[Collected data entries]

--------

Lemma loop_targets fuel ml lc s lines s' :
  loop fuel ml lc s = inr (lines, s') -> Forall is_byte (data s) ->
  forall a l, labels s' !! a = Some l -> labels s !! a = None ->
  (0 <= a <= 0xFFFF) \/ exists ln, In ln lines /\ l_addr ln - 126 <= a <= l_addr ln + 129.
Proof.
  revert lc s lines s'. induction fuel as [|fuel IH]; intros lc s lines s' H Hb a l Ha Hn.
  - injection H as <- <-. congruence.
  - rewrite loop_S, bind_run in H. cbn [get] in H.
    destruct (pos s <? length (data s))%nat eqn:Hlt; [|injection H as <- <-; congruence].
    apply Nat.ltb_lt in Hlt. cbv zeta in H. rewrite bind_run in H.
    destruct (disassemble_instruction s) as [e|[[[i|] n] s1]] eqn:Hd;
      [discriminate| |exfalso; exact (disassemble_instruction_some _ _ _ Hlt Hd eq_refl)].
    pose proof (disassemble_instruction_targets _ _ _ Hd Hb) as Hstep.
    pose proof (disassemble_instruction_evolves _ _ _ Hd) as [Hd1 _ _ _ _ _].
    cbv beta iota in H. rewrite !bind_run in H. cbn [get] in H.
    rewrite bind_run, peek_byte_run in H. cbn [mret M_ret] in H.
    set (ln := mkLine _ _ i n) in H.
    assert (Hfirst : forall l1, labels s1 !! a = Some l1 ->
              (0 <= a <= 0xFFFF) \/ l_addr ln - 126 <= a <= l_addr ln + 129).
    { intros l1 H1. destruct (Hstep a l1 H1 Hn) as [X|X]; [left; exact X | right; exact X]. }
    destruct (stop_now ml (S lc)).
    + injection H as <- <-.
      destruct (Hfirst l Ha) as [X|X]; [left; exact X|]. right. exists ln. split; [left; reflexivity | exact X].
    + rewrite bind_run in H.
      destruct (loop fuel ml (S lc) s1) as [e|[rest s3]] eqn:Hl; [discriminate|].
      injection H as <- <-.
      destruct (labels s1 !! a) as [l1|] eqn:E1.
      * destruct (Hfirst l1 eq_refl) as [X|X]; [left; exact X|].
        right. exists ln. split; [left; reflexivity | exact X].
      * rewrite <- Hd1 in Hb.
        destruct (IH _ _ _ _ Hl Hb a l Ha E1) as [X|[ln' [Hin X]]]; [left; exact X|].
        right. exists ln'. split; [right; exact Hin | exact X].
Qed.

Lemma size_nat_bound p : Z.pos p < 2 ^ Z.of_nat (Pos.size_nat p).
Proof.
  induction p as [p IH|p IH|]; cbn [Pos.size_nat]; try (rewrite Nat2Z.inj_succ, Z.pow_succ_r by lia); lia.
Qed.

Lemma size_nat_pos p : (1 <= Pos.size_nat p)%nat.
Proof. destruct p; simpl; lia. Qed.

Lemma digits_step n f acc :
  16 <= n -> digits_aux 16 (S f) n acc = digits_aux 16 f (n / 16) (String (hex_digit (n mod 16)) acc).
Proof. intros H. cbn [digits_aux]. rewrite (proj2 (Z.ltb_ge n 16) H). reflexivity. Qed.

Lemma digits_last n f acc :
  0 <= n < 16 -> digits_aux 16 (S f) n acc = String (hex_digit n) acc.
Proof.
  intros H. cbn [digits_aux]. rewrite (proj2 (Z.ltb_lt n 16) (proj2 H)).
  rewrite Z.mod_small by lia. reflexivity.
Qed.

Ltac hexeq :=
  repeat apply (f_equal2 String);
  first
    [ reflexivity
    | match goal with
      | |- hex_digit ?x = hex_digit ?y =>
          replace y with x by (Z.div_mod_to_equations; lia); reflexivity
      | |- _ = hex_digit ?y => replace y with 0 by (Z.div_mod_to_equations; lia); reflexivity
      end ].

Lemma format_addr_four_digits a : 0 <= a <= 0xFFFF -> format_addr a = four_digit_name a.
Proof.
  intros Ha. unfold format_addr, fmt04, py_hex.
  rewrite (proj2 (Z.ltb_ge a 0)) by lia.
  unfold hex_str, radix_str.
  assert (Hf : a < 2 ^ Z.of_nat (Pos.size_nat (Z.to_pos a))).
  { destruct (Z.eq_dec a 0) as [->|Hz]; [simpl; lia|].
    pose proof (size_nat_bound (Z.to_pos a)) as B. rewrite Z2Pos.id in B by lia. exact B. }
  pose proof (size_nat_pos (Z.to_pos a)) as Hf1.
  remember (Pos.size_nat (Z.to_pos a)) as F eqn:EF. clear EF.
  assert (Hbits : forall k : nat, 2 ^ Z.of_nat k <= a -> (k < F)%nat).
  { intros k Hk. destruct (Nat.lt_ge_cases k F) as [|Hle]; [assumption|].
    assert (2 ^ Z.of_nat F <= 2 ^ Z.of_nat k) by (apply Z.pow_le_mono_r; lia). lia. }
  unfold four_digit_name. rewrite !Z.shiftr_div_pow2 by lia.
  change (2 ^ 12) with 4096. change (2 ^ 8) with 256. change (2 ^ 4) with 16.
  destruct (Z.lt_ge_cases a 16) as [H1|H1].
  { destruct F as [|f]; [lia|]. rewrite digits_last by lia.
    unfold pad_left. simpl. cbv beta iota fix delta [String.append]. hexeq. }
  pose proof (Hbits 4%nat ltac:(simpl; lia)) as B4.
  destruct F as [|[|f]]; [lia|lia|].
  rewrite digits_step by lia.
  destruct (Z.lt_ge_cases a 256) as [H2|H2].
  { rewrite digits_last by (Z.div_mod_to_equations; lia).
    unfold pad_left. simpl. cbv beta iota fix delta [String.append]. hexeq. }
  pose proof (Hbits 8%nat ltac:(simpl; lia)) as B8.
  destruct f as [|f]; [lia|].
  rewrite digits_step by (Z.div_mod_to_equations; lia).
  destruct (Z.lt_ge_cases a 4096) as [H3|H3].
  { rewrite digits_last by (Z.div_mod_to_equations; lia).
    unfold pad_left. simpl. cbv beta iota fix delta [String.append]. hexeq. }
  pose proof (Hbits 12%nat ltac:(simpl; lia)) as B12.
  destruct f as [|f]; [lia|].
  rewrite digits_step by (Z.div_mod_to_equations; lia).
  rewrite digits_last by (Z.div_mod_to_equations; lia).
  unfold pad_left. simpl. cbv beta iota fix delta [String.append]. hexeq.
Qed.

Lemma sum_take_lookup (lines : list line) i ln :
  lines !! i = Some ln ->
  (list_sum (map l_size (take i lines)) + l_size ln <= list_sum (map l_size lines))%nat.
Proof.
  revert i. induction lines as [|x lines IH]; intros [|i] H; simpl in H; try discriminate.
  - injection H as <-. simpl. lia.
  - specialize (IH _ H). simpl. lia.
Qed.
Section DimensionFacts.
Import VecBase.
Implicit Types (this : VecObj) (d : string).

Lemma find_swizzle_index_unknown this d :
  d ∉ swizzles this -> find_swizzle_index this d = -1.
Proof.
  intros Hd. apply findIndex_from_none. intros x Hx.
  apply String.eqb_neq. intros ->. by apply Hd.
Qed.

Lemma find_swizzle_index_known this d :
  d ∈ swizzles this ->
  exists n : nat, find_swizzle_index this d = Z.of_nat n /\
                  swizzles this !! n = Some d.
Proof.
  intros Hd. unfold find_swizzle_index, findIndex.
  destruct (findIndex_from_found (fun v => String.eqb d v) (swizzles this) 0)
    as (n & x & Hres & Hn & Hx).
  - exists d. split; [done | apply String.eqb_refl].
  - apply String.eqb_eq in Hx as <-. exists n. split; [lia | done].
Qed.

(** With distinct names, a name is found where it stands. *)
Lemma find_swizzle_index_NoDup this d (n : nat) :
  NoDup (swizzles this) -> swizzles this !! n = Some d ->
  find_swizzle_index this d = Z.of_nat n.
Proof.
  intros Hnd Hn.
  destruct (find_swizzle_index_known this d) as (m & Hm & Hlook).
  - apply list_elem_of_lookup. eauto.
  - rewrite Hm. f_equal. eapply NoDup_lookup; eauto.
Qed.

(** Two names, one of them known, are not found at the same index. *)
Lemma find_swizzle_index_apart this d d' :
  d ∈ swizzles this -> d <> d' ->
  find_swizzle_index this d <> find_swizzle_index this d'.
Proof.
  intros Hd Hne Heq.
  destruct (find_swizzle_index_known this d Hd) as (n & Hn & Hlook).
  destruct (decide (d' ∈ swizzles this)) as [Hd'|Hd'].
  - destruct (find_swizzle_index_known this d' Hd') as (m & Hm & Hlook').
    rewrite Hn, Hm in Heq. apply Nat2Z.inj in Heq. subst m. congruence.
  - rewrite (find_swizzle_index_unknown this d' Hd'), Hn in Heq. lia.
Qed.

Lemma get_set_dimension_same this d x :
  get_dimension (set_dimension this d x) d = Number x.
Proof. unfold get_dimension, set_dimension; simpl. apply array_get_set_same. Qed.

Lemma get_set_dimension_other this d d' x :
  d ∈ swizzles this -> d <> d' ->
  get_dimension (set_dimension this d x) d' = get_dimension this d'.
Proof.
  intros Hd Hne. unfold get_dimension, set_dimension; simpl.
  apply array_get_set_other. unfold find_swizzle_index at 1 2; simpl.
  by apply find_swizzle_index_apart.
Qed.

(** Writing what is already there changes no read. *)
Lemma get_set_dimension_idem this d d' x :
  d ∈ swizzles this -> get_dimension this d = Number x ->
  get_dimension (set_dimension this d x) d' = get_dimension this d'.
Proof.
  intros Hd Hx. destruct (decide (d = d')) as [<-|Hne].
  - by rewrite get_set_dimension_same.
  - by apply get_set_dimension_other.
Qed.

End DimensionFacts.

(** ** The cross product *)

Section Cross.
Import VecBase Ieee.

(** The loop of [cross] on two bodies of three numbers, turn by turn. *)
Lemma cross_loop (ax ay az bx by_ bz : float) :
  let a := numbers [ax; ay; az] in
  let b := numbers [bx; by_; bz] in
  fold_left (cross_step (a ++ a) (b ++ b)) [0; 1; 2]
    [0%float; 0%float; 0%float] =
  [PrimFloat.sub (PrimFloat.add pos_zero (PrimFloat.mul ay bz))
                 (PrimFloat.mul az by_);
   PrimFloat.add (PrimFloat.sub pos_zero (PrimFloat.mul ax bz))
                 (PrimFloat.mul az bx);
   PrimFloat.sub (PrimFloat.add pos_zero (PrimFloat.mul ax by_))
                 (PrimFloat.mul ay bx)].
Proof. reflexivity. Qed.

Lemma array_spread_numbers (a : jsarray) (l : list float) :
  items a = Some <$> numbers l -> array_spread a = numbers l.
Proof.
  intros H. unfold array_spread. rewrite H, <- list_fmap_compose.
  apply list_fmap_id.
Qed.

End Cross.

(** C1. For every pair of vectors [a], [b] whose bodies hold three numbers,
    [cross] returns a new vector, with the prototype and the swizzles of
    [a], whose three components are the numbers of the standard formulas
    [a.y*b.z - a.z*b.y], [a.z*b.x - a.x*b.z], [a.x*b.y - a.y*b.x]
    (numbers are compared as values: [===], NaN being itself);
    [Vec3(1,2,3).cross(Vec3(4,5,6))] is [(-3,6,-3)]; and on a vector whose
    body has not three elements [cross] returns [undefined]. *)
Theorem cross_standard_formula :
  (forall (a b : VecObj) (ax ay az bx by_ bz : float),
      items (body a) = Some <$> numbers [ax; ay; az] ->
      items (body b) = Some <$> numbers [bx; by_; bz] ->
      exists rx ry rz : float,
        VecBase.cross a b =
          Some {| prototype := prototype a; swizzles := swizzles a;
                  body := array_of (numbers [rx; ry; rz]) |} /\
        Ieee.same_number rx
          (PrimFloat.sub (PrimFloat.mul ay bz) (PrimFloat.mul az by_)) = true /\
        Ieee.same_number ry
          (PrimFloat.sub (PrimFloat.mul az bx) (PrimFloat.mul ax bz)) = true /\
        Ieee.same_number rz
          (PrimFloat.sub (PrimFloat.mul ax by_) (PrimFloat.mul ay bx)) = true) /\
  VecBase.cross vec3_123 vec3_456 = Some (new_Vec3 (numbers [-3; 6; -3]%float)) /\
  (forall a b : VecObj,
      length (items (body a)) <> 3%nat -> VecBase.cross a b = None).
Proof.
  split; [|split].
  - intros a b ax ay az bx by_ bz Ha Hb.
    eexists _, _, _. split.
    + unfold VecBase.cross, array_length. rewrite Ha. simpl negb. cbv iota.
      rewrite (array_spread_numbers (body a) [ax; ay; az] Ha).
      rewrite (array_spread_numbers (body b) [bx; by_; bz] Hb).
      rewrite cross_loop. reflexivity.
    + split; [apply IeeeFacts.accumulate_add_sub|].
      split; [apply IeeeFacts.accumulate_sub_add|].
      apply IeeeFacts.accumulate_add_sub.
  - reflexivity.
  - intros a b Hlen. unfold VecBase.cross, array_length.
    destruct (Z.eqb_spec (Z.of_nat (length (items (body a)))) 3) as [E|E].
    + lia.
    + reflexivity.
Qed.

Lemma cross_standard_formula_witness :
  (exists rx ry rz : float,
      VecBase.cross vec3_123 vec3_456 =
        Some {| prototype := Vec3_prototype; swizzles := Vec3_swizzle_particals;
                body := array_of (numbers [rx; ry; rz]) |} /\
      Ieee.same_number rx (-3)%float = true /\
      Ieee.same_number ry 6%float = true /\
      Ieee.same_number rz (-3)%float = true) /\
  VecBase.cross vec2_10_20 vec2_10_20 = None.
Proof.
  destruct cross_standard_formula as (Hformula & _ & Hundefined).
  split.
  - apply (Hformula vec3_123 vec3_456 1 2 3 4 5 6)%float; reflexivity.
  - apply (Hundefined vec2_10_20 vec2_10_20). simpl. lia.
Defined.

(** The standard formulas and the loop can differ in the sign of a zero:
    on [(0, -0, 0)] and [(0, 0, 1)] the loop gives [+0] for the first
    component, where the formula [a.y*b.z - a.z*b.y] gives [-0]. *)
Example cross_sign_of_zero :
  VecBase.cross (new_Vec3 (numbers [0%float; Ieee.neg_zero; 0%float]))
                (new_Vec3 (numbers [0; 0; 1]%float)) =
    Some (new_Vec3 (numbers [Ieee.pos_zero; Ieee.pos_zero; Ieee.pos_zero])) /\
  PrimFloat.sub (PrimFloat.mul Ieee.neg_zero 1%float)
                (PrimFloat.mul 0%float 0%float) = Ieee.neg_zero /\
  Ieee.pos_zero <> Ieee.neg_zero.
Proof.
  split; [reflexivity|]. split; [reflexivity|].
  intros H. apply (f_equal Prim2SF) in H. vm_compute in H. discriminate.
Qed.

(** ** Element-wise operations *)

Section ElementWise.
Import VecBase.

(** [couple_element_wise] on two bodies of numbers of the same length. *)
Lemma couple_element_wise_numbers (a b : VecObj) (la lb : list float)
    (callback : component -> component -> component) :
  items (body a) = Some <$> numbers la ->
  items (body b) = Some <$> numbers lb ->
  length la = length lb ->
  couple_element_wise a b callback =
    {| prototype := prototype a; swizzles := swizzles a;
       body := array_of
                 (zip_with (fun x y => callback (Number x) (Number y)) la lb) |}.
Proof.
  intros Ha Hb Hlen.
  unfold couple_element_wise, clone, structuredClone, array_map, array_of; simpl.
  do 2 f_equal. rewrite Ha. apply list_eq. intros i.
  rewrite list_lookup_imap, !list_lookup_fmap, lookup_zip_with.
  unfold numbers. rewrite list_lookup_fmap.
  destruct (la !! i) as [x|] eqn:Hx; simpl; [|done].
  destruct (lb !! i) as [y|] eqn:Hy; simpl.
  - do 3 f_equal. unfold array_get, read_slot.
    rewrite (proj2 (Z.ltb_ge _ _)) by lia.
    rewrite Nat2Z.id, Hb. unfold numbers.
    by rewrite !list_lookup_fmap, Hy.
  - apply lookup_lt_Some in Hx. apply lookup_ge_None in Hy. lia.
Qed.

--------

### YOUR TASK
The exercise is to copy out every line above that has the word "right" in it.

### RESPONSE AREA
    { intros l1 H1. destruct (Hstep a l1 H1 Hn) as [X|X]; [left; exact X | right; exact X]. }
      destruct (Hfirst l Ha) as [X|X]; [left; exact X|]. right. exists ln. split; [left; reflexivity | exact X].
        right. exists ln. split; [left; reflexivity | exact X].
        right. exists ln'. split; [right; exact Hin | exact X].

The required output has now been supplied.